General characteristics
- Class & type: Téméraire-class ship of the line
- Displacement: 3,069 tonneaux
- Tons burthen: 1,537 port tonneaux
- Length: 55.87 m (183 ft 4 in)
- Beam: 14.46 m (47 ft 5 in)
- Draught: 7.15 m (23.5 ft)
- Depth of hold: 7.15 m (23 ft 5 in)
- Sail plan: Full-rigged ship
- Crew: 705
- Armament: 74 guns:; Lower gun deck: 28 × 36 pdr guns; Upper gun deck: 30 × 18 pdr guns; Forecastle and Quarterdeck: 16–28 × 8 pdr guns and 36 pdr carronades;

= French ship Agamemnon =

Ship of the line of the French Navy

Agamemnon was a 74-gun built for the French Navy during the first decade of the 19th century. Completed in 1812, she played a minor role in the Napoleonic Wars, notably taking part in the action of 5 November 1813. During the Bourbon Restoration, she was razéed into a 58-gun frigate and renamed Amphitrite.

==Description==
Designed by Jacques-Noël Sané, the Téméraire-class ships had a length of 55.87 m, a beam of 14.46 m and a depth of hold of 7.15 m. The ships displaced 3,069 tonneaux and had a mean draught of 7.15 m. They had a tonnage of 1,537 port tonneaux. Their crew numbered 705 officers and ratings during wartime. They were fitted with three masts and ship rigged.

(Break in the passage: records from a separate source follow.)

(** The rows of an asset are in the order of their heights, and scanning from a height
    leaves out those below; each was indexed for a transaction, whose block, on the best
    chain, has the height of the row; there is one block at a height. *)
Class AssetChainLaws {C} {AC : AssetChain C} (c : C) : Prop := {
  acl_scan a n : asset_history_scan c a n = filter (fun r => (Z.of_nat n <= lr_height r)%Z) (asset_history_scan c a 0);
  acl_sorted a : StronglySorted (fun r r' => (lr_height r <= lr_height r')%Z) (asset_history_scan c a 0);
  acl_indexed a r : r ∈ asset_history_scan c a 0 -> exists tx, (a, lr_info r) ∈ tx_history network parent_network tx;
  acl_confirmed a r : r ∈ asset_history_scan c a 0 -> exists b, asset_confirming_block c (row_txid r) = Some b /\
    lr_height r = Z.of_nat (bid_height b) /\ asset_height_by_hash c (bid_hash b) = Some (bid_height b);
  acl_block txid txid' b b' : asset_confirming_block c txid = Some b -> asset_confirming_block c txid' = Some b' -> bid_height b = bid_height b' -> b = b';
  acl_issuance a row : asset_issuance_row c a = Some row -> exists tx, (a, row) ∈ tx_issuances network parent_network tx }.
Class StatsCodecLaws T {SC : StatsCodec T} : Prop := dec_enc (p : T * BlockHash) : dec_stats (enc_stats p) = Some p.
Lemma span_spec f s a b : span f s = (a, b) → s = (a +:+ b)%string ∧ all_chars f a = true ∧ stops f b.
Proof.
  revert a b. induction s as [|c s IH]; intros a b; cbn [span]; [by intros [= <- <-]|].
  destruct (f c) eqn:E; [|intros [= <- <-]; by split_and!].
  destruct (span f s) as [a' b'] eqn:Es. intros [= <- <-]. destruct (IH a' b' eq_refl) as (-> & Ha & Hb).
  split_and!; [done| |done]. cbn. by rewrite E.
Qed.
Lemma span_app f a b : all_chars f a = true → stops f b → span f (a +:+ b)%string = (a, b).
Proof.
  induction a as [|c a IH]; cbn [all_chars String.append].
  - intros _ Hb. destruct b as [|c b]; [done|]. cbn in *. by rewrite Hb.
  - rewrite andb_true_iff. intros [Hc Ha] Hb. cbn [span]. by rewrite Hc, IH.
Qed.

(** Text without the separator is one piece; a separator ends the first. *)
Lemma split_on_none c s : contains_char c s = false → split_on c s = [s].
Proof.
  induction s as [|d s IH]; cbn [contains_char split_on]; [done|].
  rewrite orb_false_iff. intros [-> Hs]. by rewrite IH.
Qed.
Lemma split_on_app c a s : contains_char c a = false → split_on c (a +:+ String c s)%string = a :: split_on c s.
Proof.
  induction a as [|d a IH]; cbn [contains_char split_on String.append].
  - intros _. by rewrite bool_decide_eq_true_2.
  - rewrite orb_false_iff. intros [-> Ha]. by rewrite IH.
Qed.

(** [char::to_digit]. *)
Definition to_digit (radix : Z) (c : Ascii.ascii) : option Z :=
  let n := Z.of_nat (Ascii.nat_of_ascii c) in
  let v := if (48 <=? n) && (n <=? 57) then Some (n - 48)
           else if (97 <=? n) && (n <=? 122) then Some (n - 87)
           else if (65 <=? n) && (n <=? 90) then Some (n - 55)
           else None in
  match v with Some v => if v <? radix then Some v else None | None => None end.

(** The longest run of digits at the front: the value, how many, and the rest. *)
Fixpoint read_digits (radix acc : Z) (count : nat) (s : string) : Z * nat * string :=
  match s with
  | EmptyString => (acc, count, s)
  | String c t =>
    match to_digit radix c with
    | Some d => read_digits radix (acc * radix + d) (S count) t
    | None => (acc, count, s)
    end
  end.

(** [str::parse::<uN>]: an optional plus sign, then digits only, no overflow. *)
Definition parse_uint (max : Z) (s : string) : option Z :=
  let body := match s with String c t => if bool_decide (c = "+"%char) then t else s | _ => s end in
  match read_digits 10 0 0 body with
  | (v, n, EmptyString) => if (0 <? n)%nat && (v <=? max) then Some v else None
  | _ => None
  end.
(* ===== verification/WsCodec.v ===== *)
(** * WebSocket frames: the codec of the native engine

    openwire/src/websocket/native/codec.rs and mask.rs, with the engine error
    type of openwire-core/src/websocket/error.rs.  A buffer is a list of bytes;
    [decode_frame] returns the frame it read together with the buffer it leaves
    behind, since the source splits the payload off a [&mut BytesMut]. *)

From S2P Require Import Prelude Net Error.

(** [WebSocketEngineError], openwire-core/websocket/error.rs:50-69. *)
Inductive WebSocketEngineError : Type :=
| InvalidFrame (m : string)
| InvalidUtf8
| InvalidCloseCode (code : Z)
| PayloadTooLarge (limit received : Z)
| UnsupportedExtension (m : string)
| Io (e : WireError).

(** [Opcode], openwire/websocket/native/codec.rs:5-14. *)
Inductive Opcode : Type :=
| Continuation | Text | Binary | Close | Ping | Pong.

#[global] Instance WebSocketEngineError_eq_dec : EqDecision WebSocketEngineError.
Proof. solve_decision. Defined.
#[global] Instance Opcode_eq_dec : EqDecision Opcode.
Proof. solve_decision. Defined.

(** [Opcode as u8], openwire/websocket/native/codec.rs:8-13. *)
Definition opcode_byte (o : Opcode) : Z :=
  match o with
  | Continuation => 0x0
  | Text => 0x1
  | Binary => 0x2
  | Close => 0x8
  | Ping => 0x9
  | Pong => 0xA
  end.

(** [Opcode::from_byte], openwire/websocket/native/codec.rs:17-27. *)
Definition from_byte (b : Z) : option Opcode :=
  match Z.land b 0x0F with
  | 0x0 => Some Continuation
  | 0x1 => Some Text
  | 0x2 => Some Binary
  | 0x8 => Some Close
  | 0x9 => Some Ping
  | 0xA => Some Pong
  | _ => None
  end.
(** Dialing always returns: as long as it has not, something can happen - a task can go on or the
    dialer has a message, or all tasks have ended - and no sequence of such steps is longer than four for
    each route and one. *)
Theorem race_terminates spawn rp start r :
  dial_route_plan spawn rp = Ok start → race_reachable start r → rc_result r = None →
  (∃ m r', race_move m r = Some r') ∧
  (∀ m r', race_move m r = Some r' → (race_measure r' < race_measure r)%nat) ∧
  (race_measure start = 4 * length (routes rp) + 1)%nat.
Proof.
  intros Hstart Hr Hres. pose proof (dial_route_plan_ok _ _ _ Hstart) as (Hn & Hok & Hres0).
  pose proof (race_reachable_ok _ _ _ Hok Hr) as Hok'. unfold race_ok in Hok'. rewrite Hres in Hok'.
  destruct Hok' as [taken Hrun]. split_and!; [by eapply running_can_move|by apply race_move_measure|].
  by eapply start_measure.
Qed.
End Race.

(** ** Connecting one direct route *)

Section Direct.
Context {C : Type} (debug : Duration → string) (debug_route : RouteKind → string).

(** [with_connect_timeout], openwire/connection/fast_fallback.rs:453-479; [result] is what the future gave, or
    [None] when the timer was first. *)
Definition with_connect_timeout (timeout : option Duration) (result : option (WireError + C)) (stage : string)
    : option (WireError + C) :=
  match timeout with
  | None => result
  | Some t =>
    if t =? 0 then Some (inl (connect_timeout ("connect timed out before " +:+ stage)))
    else match result with
    | Some r => Some r
    | None => Some (inl (connect_timeout ("connect timed out after " +:+ debug t +:+ " during " +:+ stage)))
    end
  end.

(** [finalize_direct_connection], openwire/connection/fast_fallback.rs:421-450: [tls] is the TLS connector, if
    one is configured, and what its handshake over the stream gives. *)
Definition finalize_direct_connection (uri : Uri) (stream : C) (tls_connector : option (option (WireError + C)))
    (timeout : option Duration) : option (WireError + C) :=
  if negb (from_option (λ s, eq_ignore_ascii_case s "https") false (uri_scheme_str uri)) then Some (inr stream)
  else match tls_connector with
  | None => Some (inl (tls "HTTPS requested but no TLS connector is configured" "missing TLS connector"))
  | Some handshake => with_connect_timeout timeout handshake "TLS handshake"
  end.

(** The connect closure of [dial_direct], openwire/connection/fast_fallback.rs:387-401. *)
Definition connect_direct (tcp : SocketAddr → option Duration → WireError + C) (timeout : option Duration) (k : RouteKind)
    : WireError + C :=
  match k with
  | Direct target => tcp target timeout
  | other => inl (internal ("unexpected non-direct route in direct dialer: " +:+ debug_route other) "unexpected non-direct route")
  end.
End Direct.

(** A timeout bounds the stage: with one configured the stage always ends, and an expired timer is an error
    that may be retried on another route. *)
Lemma connect_timeout_ends {C} debug t (result : option (WireError + C)) stage :
  ∃ r, with_connect_timeout debug (Some t) result stage = Some r ∧
    (result = None → ∃ e, r = inl e ∧ is_connect_timeout e = true ∧ is_retryable_establishment e = true).
Proof.
  unfold with_connect_timeout. destruct (t =? 0); [|destruct result as [r|]]; eexists; (split; [done|]); try done;
    intros _; eexists; (split; [done|]); split; reflexivity.
Qed.

(** ** A race of two routes *)

Module RaceDemo.
Definition address : SocketAddr := mkSocketAddr (V4 2130706433) 80.
Definition plan : RoutePlan := mkRoutePlan [direct example_address address; direct example_address address] (from_millis 250).
Definition start : Race (C := Z) :=
  match dial_route_plan (λ _, None) plan with Ok r => r | _ => mkRace (mkDialer (mkConnectPlan [] 0) None []) [] [] None [] end.
Definition go (ms : list (RaceMove (C := Z))) : Race := foldl (λ r m, default r (race_move m r)) start ms.
Definition second_wins : list (RaceMove (C := Z)) :=
  [Move_Start 0; Move_Start 1; Move_Finish 1 (inr 7); Move_Dialer; Move_Dialer; Move_Dialer].
Definition both_fail : list (RaceMove (C := Z)) :=
  [Move_Start 1; Move_Finish 1 (inl (tcp_connect "a" "b")); Move_Start 0; Move_Dialer; Move_Dialer; Move_Dialer;
   Move_Finish 0 (inl (tcp_connect "c" "d")); Move_Dialer; Move_Dialer].

Lemma go_reachable ms : race_reachable start (go ms).
Proof.
  unfold go. induction ms as [|m ms IH] using rev_ind; [constructor|]. rewrite foldl_snoc.
  destruct (race_move m _) as [r|] eqn:E; [by eapply Race_step|done].
Qed.

Example second_wins_events :
  rc_result (go second_wins) = Some (inr (7, mkRaceOutcome 2 1 true)) ∧
  dl_events (rc_dialer (go second_wins)) =
    [Race_Plan 2 true; Race_Start 0 "ipv4"; Race_Start 1 "ipv4"; Race_Won 1; Race_Lost 0 "canceled"].
Proof. vm_compute. done. Qed.

(** One route fails and the task of the other panics: the error is the one that was reported; and with none reported the
    routes are exhausted. *)
Example dropped_not_reported :
  let r := go [Move_Start 0; Move_Start 1; Move_Finish 1 (inl (tcp_connect "a" "b")); Move_Drop 0;
               Move_Dialer; Move_Dialer; Move_Dialer; Move_Dialer] in
  rc_result r = Some (inl (tcp_connect "a" "b")) ∧ losts (dl_events (rc_dialer r)) = [1%nat] ∧ dropped r = [0%nat] ∧
  rc_result (go [Move_Drop 1; Move_Start 0; Move_Drop 0; Move_Dialer; Move_Dialer]) =
    Some (inl (route_exhausted "no fast-fallback route could be connected")).
Proof. vm_compute. done. Qed.

Example both_fail_result : rc_result (go both_fail) = Some (inl (tcp_connect "c" "d")).
Proof. vm_compute. done. Qed.
End RaceDemo.

Lemma race_outcome_witness :
  1%nat :: losts (dl_events (rc_dialer (RaceDemo.go RaceDemo.second_wins))) ≡ₚ seq 0 2.
Proof.
  destruct (race_outcome (λ _, None) RaceDemo.plan RaceDemo.start (RaceDemo.go RaceDemo.second_wins)
              (inr (7, mkRaceOutcome 2 1 true))) as (_ & _ & _ & _ & Hp).
  - vm_compute. reflexivity.
  - apply RaceDemo.go_reachable.
  - vm_compute. reflexivity.
  - exact Hp.
Defined.

Lemma race_terminates_witness : ∃ m r', race_move m RaceDemo.start = Some r'.
Proof.
  destruct (race_terminates (λ _, None) RaceDemo.plan RaceDemo.start RaceDemo.start) as [Hm _].
  - vm_compute. reflexivity.
  - constructor.
  - reflexivity.
  - exact Hm.
Defined.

The muzzle-loading, smoothbore armament of the Téméraire class consisted of twenty-eight 36-pounder long guns on the lower gun deck and thirty 18-pounder long guns on the upper gun deck. After about 1807, the armament on the quarterdeck and forecastle varied widely between ships with differing numbers of 8-pounder long guns and 36-pounder carronades. The total number of guns varied between sixteen and twenty-eight. The 36-pounder obusiers formerly mounted on the poop deck (dunette) in older ships were removed as obsolete.

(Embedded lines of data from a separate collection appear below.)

(** [poll_acquire], openwire/connection/scheduler.rs:212-277.  The result is the state, the
    caller's [waiter_id], the poll and the wakers woken. *)
Definition poll_acquire (c : RequestScheduler) (g : GlobalState) (waker : Waker) (now : Instant)
    (fresh : nat) (a : Address) (p : RequestPriority) (waiter_id : option nat)
    : may_panic (GlobalState * option nat * poll (WireError + Permit) * list Waker) :=
  match waiter_id with
  | Some id =>
    match waiters g !! id with
    | Some w =>
      if w_admitted w
      then Ok (set_waiters g (delete id (waiters g)), None, Ready (inr (mkPermit (w_address w))), [])
      else Ok (set_waiters g (<[id := mkWaiter (Some waker) (w_address w) (w_priority w) (w_seq w)
                                        (w_enqueued_at w) (w_admitted w)]> (waiters g)),
               Some id, Pending, [])
    | None => Ok (g, Some id, Pending, [])
    end
  | None =>
    let can_run := has_global_capacity c (global_running g) &&
                   has_address_capacity c (address_running g a) in
    let blocked_by_queue := queue_blocks_priority g p (max_per_address c) in
    if can_run && negb blocked_by_queue
    then Ok (bump_address_running g a, None, Ready (inr (mkPermit a)), [])
    else if max_queued c <=? queued g
    then Ok (g, None, Ready (inl (capacity "request admission queue is full")), [])
    else
      let seq := next_seq g in
      let g := set_next_seq g (u64_wrapping_add seq 1) in
      let id := fresh in
      let g := set_waiters g (<[id := mkWaiter (Some waker) a p seq now false]> (waiters g)) in
      let g := enqueue_waiter g (urgency p) seq id in
      let? (g, promoted) := try_promote c g now in
      match waiters g !! id with
      | Some w =>
        if w_admitted w
        then Ok (set_waiters g (delete id (waiters g)), None, Ready (inr (mkPermit (w_address w))), [])
        else Ok (g, Some id, Pending, option_list promoted)
      | None => Ok (g, Some id, Pending, option_list promoted)
      end
  end.

(** [poll_ready], openwire/connection/scheduler.rs:279-292. *)
Definition poll_ready (c : RequestScheduler) (g : GlobalState) (waker : Waker) : GlobalState * poll unit :=
  if has_global_capacity c (global_running g) then (g, Ready tt) else
  if existsb (Nat.eqb waker) (ready_waiters g) then (g, Pending)
  else (set_ready_waiters g (ready_waiters g ++ [waker]), Pending).

(** [release], openwire/connection/scheduler.rs:294-306. *)
Definition release (c : RequestScheduler) (g : GlobalState) (now : Instant) (a : Address)
    : may_panic (GlobalState * list Waker) :=
  let g := drop_address_running g a in
  let (g, ready) := wake_ready_waiters c g in
  let? (g, promoted) := try_promote c g now in
  Ok (g, option_list ready ++ option_list promoted).
(** The least recently idle connections beyond the cap go, and only they. *)
Lemma in_idle_part st l part i t :
  part ⊆ sort_by_key (omap (idle_entry st) l) → i ∈ fst <$> part → idle_entry st i = Some (i, t) → (i, t) ∈ part.
Proof.
  intros Hsub ([i' t'] & Heq & Hi)%list_elem_of_fmap Ht. simpl in Heq. subst i'.
  assert (idle_entry st i = Some (i, t')) as Hx; [|by simplify_eq].
  apply (in_idle_list st l). rewrite <-(sort_by_key_Permutation (omap _ l)). by apply Hsub.
Qed.

(** Removing a set of idle entries leaves the others. *)
Lemma idle_kept st l (removed ev rest kept : list ConnectionId) :
  kept = filter (λ i, i ∉ removed) l → (∀ i, i ∈ removed ↔ i ∈ ev) → (∀ i, i ∈ ev → i ∉ rest) →
  filter (λ i, is_Some (idle_entry st i)) l ≡ₚ ev ++ rest →
  filter (λ i, is_Some (idle_entry st i)) kept ≡ₚ rest.
Proof.
  intros -> Hin Hdisj Hperm. rewrite list_filter_filter.
  rewrite (list_filter_iff _ (λ i, i ∉ removed ∧ is_Some (idle_entry st i))) by tauto.
  rewrite <-list_filter_filter, Hperm, filter_app.
  rewrite (filter_nil_all _ ev) by (intros i Hi; rewrite Hin; tauto).
  rewrite filter_all; [done|]. intros i Hi. rewrite Hin. intros Hi'. by apply (Hdisj i).
Qed.

Lemma enforce_max_idle_spec cap st l :
  0 ≤ cap → NoDup l →
  let '(st', kept, removed) := enforce_max_idle_connections cap st l in
  kept = filter (λ i, i ∉ removed) l ∧ NoDup removed ∧
  (∀ i, i ∈ removed → i ∈ l ∧ is_Some (idle_entry st i)) ∧
  (∀ j, st' !! j = if bool_decide (j ∈ removed) then close <$> st !! j else st !! j) ∧
  (cap ≠ USIZE_MAX → idle_count st kept ≤ cap) ∧ (removed ≠ [] → idle_count st kept = cap) ∧
  (∀ i j t u, i ∈ removed → j ∈ kept → idle_entry st i = Some (i, t) → idle_entry st j = Some (j, u) → t ≤ u).
Proof.
  intros Hcap Hnd. unfold enforce_max_idle_connections.
  assert (Hnone : let '(st', kept, removed) := (st, l, @nil nat) in
    kept = filter (λ i, i ∉ removed) l ∧ NoDup removed ∧
    (∀ i, i ∈ removed → i ∈ l ∧ is_Some (idle_entry st i)) ∧
    (∀ j, st' !! j = if bool_decide (j ∈ removed) then close <$> st !! j else st !! j)).
  { split_and!; [|constructor|set_solver|done]. rewrite filter_all; [done|set_solver]. }
  destruct (Z.eqb_spec cap USIZE_MAX); [cbn in *; destruct_and!; split_and!; try done; set_solver|].
  destruct (Z.leb_spec (len (omap (idle_entry st) l)) cap);
    [cbn in *; destruct_and!; split_and!; try done; set_solver|]. clear Hnone.
  set (L := omap (idle_entry st) l) in *. set (k := Z.to_nat (len L - cap)).
  set (ev := fst <$> take k (sort_by_key L)).
  pose proof (retain_spec (λ _ i, bool_decide (i ∈ ev)) st l Hnd) as Hr.
  destruct (retain _ st l) as [[st' kept] removed]. destruct Hr as (Hk & Hrm & Hst).
  assert (Hperm : filter (λ i, is_Some (idle_entry st i)) l ≡ₚ ev ++ (fst <$> drop k (sort_by_key L))).
  { unfold ev. rewrite <-fmap_app, take_drop, <-omap_idle_ids. by rewrite sort_by_key_Permutation. }
  assert (Hndp : NoDup (ev ++ (fst <$> drop k (sort_by_key L)))) by (rewrite <-Hperm; by apply NoDup_filter).
  apply NoDup_app in Hndp as (Hnd1 & Hdisj & Hnd2).
  assert (Hev : ∀ i, i ∈ ev → i ∈ l ∧ is_Some (idle_entry st i)).
  { intros i Hi. assert (i ∈ filter (λ i, is_Some (idle_entry st i)) l) as Hin by (rewrite Hperm; set_solver).
    apply list_elem_of_filter in Hin. tauto. }
  assert (Hin : ∀ i, i ∈ removed ↔ i ∈ ev).
  { intros i. rewrite Hrm, list_elem_of_filter. unfold evicts. split.
    - intros [Hb _]. destruct (st !! i); [by apply bool_decide_eq_true in Hb|done].
    - intros Hi. destruct (Hev i Hi) as [? [x Hx]]. split; [|done].
      unfold idle_entry in Hx. destruct (st !! i); [by apply bool_decide_eq_true|done]. }
  assert (Hkept : kept = filter (λ i, i ∉ removed) l).
  { rewrite Hk. apply filter_ext_in. intros i Hi. rewrite Hrm, list_elem_of_filter.
    destruct (evicts _ _ _); naive_solver. }
  assert (Hidle : filter (λ i, is_Some (idle_entry st i)) kept ≡ₚ fst <$> drop k (sort_by_key L)).
  { by eapply idle_kept. }
  assert (Hcount : idle_count st kept = cap).
  { rewrite idle_count_filter, Hidle. unfold len.
    rewrite length_fmap, length_drop, (Permutation_length (sort_by_key_Permutation L)). unfold k, len in *. lia. }
  split_and!; [done| | |done|lia|done|].
  - rewrite Hrm. by apply NoDup_filter.
  - intros i Hi. apply Hev. by apply Hin.
  - intros i j t u Hi%Hin Hj Ht Hu. apply (sorted_take_drop L k (i, t) (j, u)).
    + by apply (in_idle_part st l); [apply subseteq_take| |].
    + apply (in_idle_part st l); [apply subseteq_drop| |done].
      rewrite <-Hidle, list_elem_of_filter. split; [by eexists|done].
Qed.

Lemma idle_not_in_use c : idle c → ¬ in_use c.
Proof. rewrite idle_iff, in_use_iff. intros [_ ?] [_ ?]. done. Qed.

== Construction and career ==
Agamemnon was laid down in April 1809 in French-occupied Genoa, Italy, and launched on 23 February 1812. The ship was completed in August. Agamemnon was assigned to the Toulon squadron. She took part in the action of 5 November 1813 under the command of Captain Jean-Marie Letellier, and suffered the brunt of the French losses during the engagement, with nine wounded and damage to her masts.

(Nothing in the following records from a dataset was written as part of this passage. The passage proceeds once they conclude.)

Section Invariant.
#[local] Set Default Proof Using "Type".
Context (hash : Address → Z).
Abbreviation shard := (address_shard hash).

Definition insertion_ok (p : Pool) (i : ConnectionId) (a : Address) (ph : Phase) : Prop :=
  match ph with
  | Allocated => ¬ closed p i ∧ by_id p !! i = None ∧ ∀ b, i ∉ bucket p b
  | Pushed => ¬ closed p i ∧ by_id p !! i = None ∧ i ∈ bucket p a
  | Named => i ∈ bucket p a ∨ closed p i
  end.

(** What a ghost state says is so. *)
Record thread_ok (w : World) (G : Ghosts) (g : Ghost) : Prop := mkThreadOk {
  t_view : ∀ a l, g_view g = Some (a, l) → g_shard g = Some (shard a) ∧ bucket (w_pool w) a = l;
  t_doomed : ∀ i, i ∈ g_doomed g → i ∈ viewed g ∧ closed (w_pool w) i ∧ settled w G i;
  t_idle : ∀ i, i ∈ g_idle g → i ∈ viewed g ∧ settled w G i ∧
    ∀ c, store (w_pool w) !! i = Some c → allocations (conn_state c) = 0 ∨ is_Some (coalescing_index_target c);
  t_gone : ∀ i, i ∈ g_gone g → closed (w_pool w) i ∧ settled w G i ∧ ∀ a, i ∉ bucket (w_pool w) a;
  t_owed : g_owed g ⊆ g_gone g;
  t_ins : ∀ i a ph, g_ins g = Some (i, a, ph) →
    i ∈ w_inserted w ∧ address_of (w_pool w) i = Some a ∧ (∀ t, i ∉ index (w_pool w) t) ∧ insertion_ok (w_pool w) i a ph;
  t_rm : ∀ i a, g_rm g = Some (i, a) → settled w G i ∧ by_id (w_pool w) !! i = None ∧ address_of (w_pool w) i = Some a;
  t_cand : ∀ i, i ∈ g_cand g → is_Some (target_of (store (w_pool w)) i);
}.

(** The containers, up to what the operations in progress have still to do. *)
Record consistent (w : World) (G : Ghosts) : Prop := mkConsistent {
  k_conn : ∀ i c, store (w_pool w) !! i = Some c → conn_ok c;
  k_count : ∀ i c, store (w_pool w) !! i = Some c → ¬ is_shut c →
    (∀ t a ph, g_ins (G t) = Some (i, a, ph) → allocations (conn_state c) = Z.of_nat (holds w i) + 1) ∧
    ((∀ t a ph, g_ins (G t) ≠ Some (i, a, ph)) → allocations (conn_state c) = Z.of_nat (holds w i));
  k_inserted : ∀ i, i ∈ w_inserted w → is_Some (store (w_pool w) !! i);
  k_bucket : ∀ a i, i ∈ bucket (w_pool w) a → i ∈ w_inserted w ∧ address_of (w_pool w) i = Some a ∧
    (closed (w_pool w) i → ∃ t, i ∈ g_doomed (G t));
  k_nodup : ∀ a l, by_address (w_pool w) !! a = Some l → l ≠ [] ∧ NoDup l;
  k_id : ∀ i a, by_id (w_pool w) !! i = Some a → settled w G i ∧ address_of (w_pool w) i = Some a ∧
    (i ∈ bucket (w_pool w) a ∨ ∃ t, i ∈ g_owed (G t));
  k_named : ∀ a i, i ∈ bucket (w_pool w) a →
    by_id (w_pool w) !! i = Some a ∨ (∃ t, g_ins (G t) = Some (i, a, Pushed)) ∨ ∃ t, g_rm (G t) = Some (i, a);
  k_index_wf : index_wf (w_pool w);
  k_index : ∀ t i, i ∈ index (w_pool w) t →
    i ∈ w_inserted w ∧ (closed (w_pool w) i ∨ ∃ a, i ∈ bucket (w_pool w) a);
  k_indexed : ∀ a t i, i ∈ bucket (w_pool w) a → target_of (store (w_pool w)) i = Some t →
    i ∈ index (w_pool w) t ∨ closed (w_pool w) i ∨ ∃ t' a ph, g_ins (G t') = Some (i, a, ph);
  k_locks : ∀ t n, g_shard (G t) = Some n ↔ w_held w !! n = Some t;
  k_unique : ∀ t t' i a ph a' ph', g_ins (G t) = Some (i, a, ph) → g_ins (G t') = Some (i, a', ph') → t = t';
  k_shut : ∀ i, closed (w_pool w) i → i ∈ w_inserted w;
  k_thread : ∀ t, thread_ok w G (G t);
}.

(** ** Changes to connections, and to ghost states alone *)

(** The connections that were there are still there, of the same route and protocol, and stay closed once closed. *)
Definition evolves (st st' : Store) : Prop :=
  ∀ i c, st !! i = Some c → ∃ c', st' !! i = Some c' ∧
    conn_route c' = conn_route c ∧ protocol c' = protocol c ∧ (is_shut c → is_shut c').

(** Ghost states that only differ in what they know. *)
Record steady (G G' : Ghosts) : Prop := mkSteady {
  s_shard : ∀ t, g_shard (G' t) = g_shard (G t);
  s_ins : ∀ t, g_ins (G' t) = g_ins (G t);
  s_rm : ∀ t, g_rm (G' t) = g_rm (G t);
  s_owed : ∀ t, g_owed (G' t) = g_owed (G t);
  s_doomed : ∀ t, g_doomed (G t) ⊆ g_doomed (G' t);
}.

Lemma evolves_address st st' i a : evolves st st' → conn_address <$> st !! i = Some a → conn_address <$> st' !! i = Some a.
Proof.
  intros He. destruct (st !! i) as [c|] eqn:E; [|done]. cbn. intros [= <-].
  destruct (He i c E) as (c' & -> & Hr & _). cbn. unfold conn_address. by rewrite Hr.
Qed.
Lemma evolves_target st st' i c c' :
  evolves st st' → st !! i = Some c → st' !! i = Some c' → coalescing_index_target c' = coalescing_index_target c.
Proof.
  intros He Hc Hc'. destruct (He i c Hc) as (c2 & E & Hr & Hp & _). simplify_eq.
  unfold coalescing_index_target, connection_allows_h2_coalescing, conn_address. by rewrite Hr, Hp.
Qed.
Lemma evolves_target_of st st' i : evolves st st' → is_Some (st !! i) → target_of st' i = target_of st i.
Proof.
  intros He [c Hc]. destruct (He i c Hc) as (c' & Hc' & _). unfold target_of. rewrite Hc, Hc'. cbn.
  by eapply evolves_target.
Qed.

In June 1822, she was transferred to Brest and the next year, she was razéed into a 58-gun frigate. The ship was recommissioned on 17 April 1824 as Amphitrite. In 1827, she cruised the Mediterranean under Commander Troude, taking part in the blockade of Algiers in October. She notably chased 11 ships from Algiers on 4 October, along with . Agamemnon was decommissioned in July 1829, but reactivated for the Invasion of Algiers. She was again decommissioned in November 1830, and hulked in Toulon in 1836.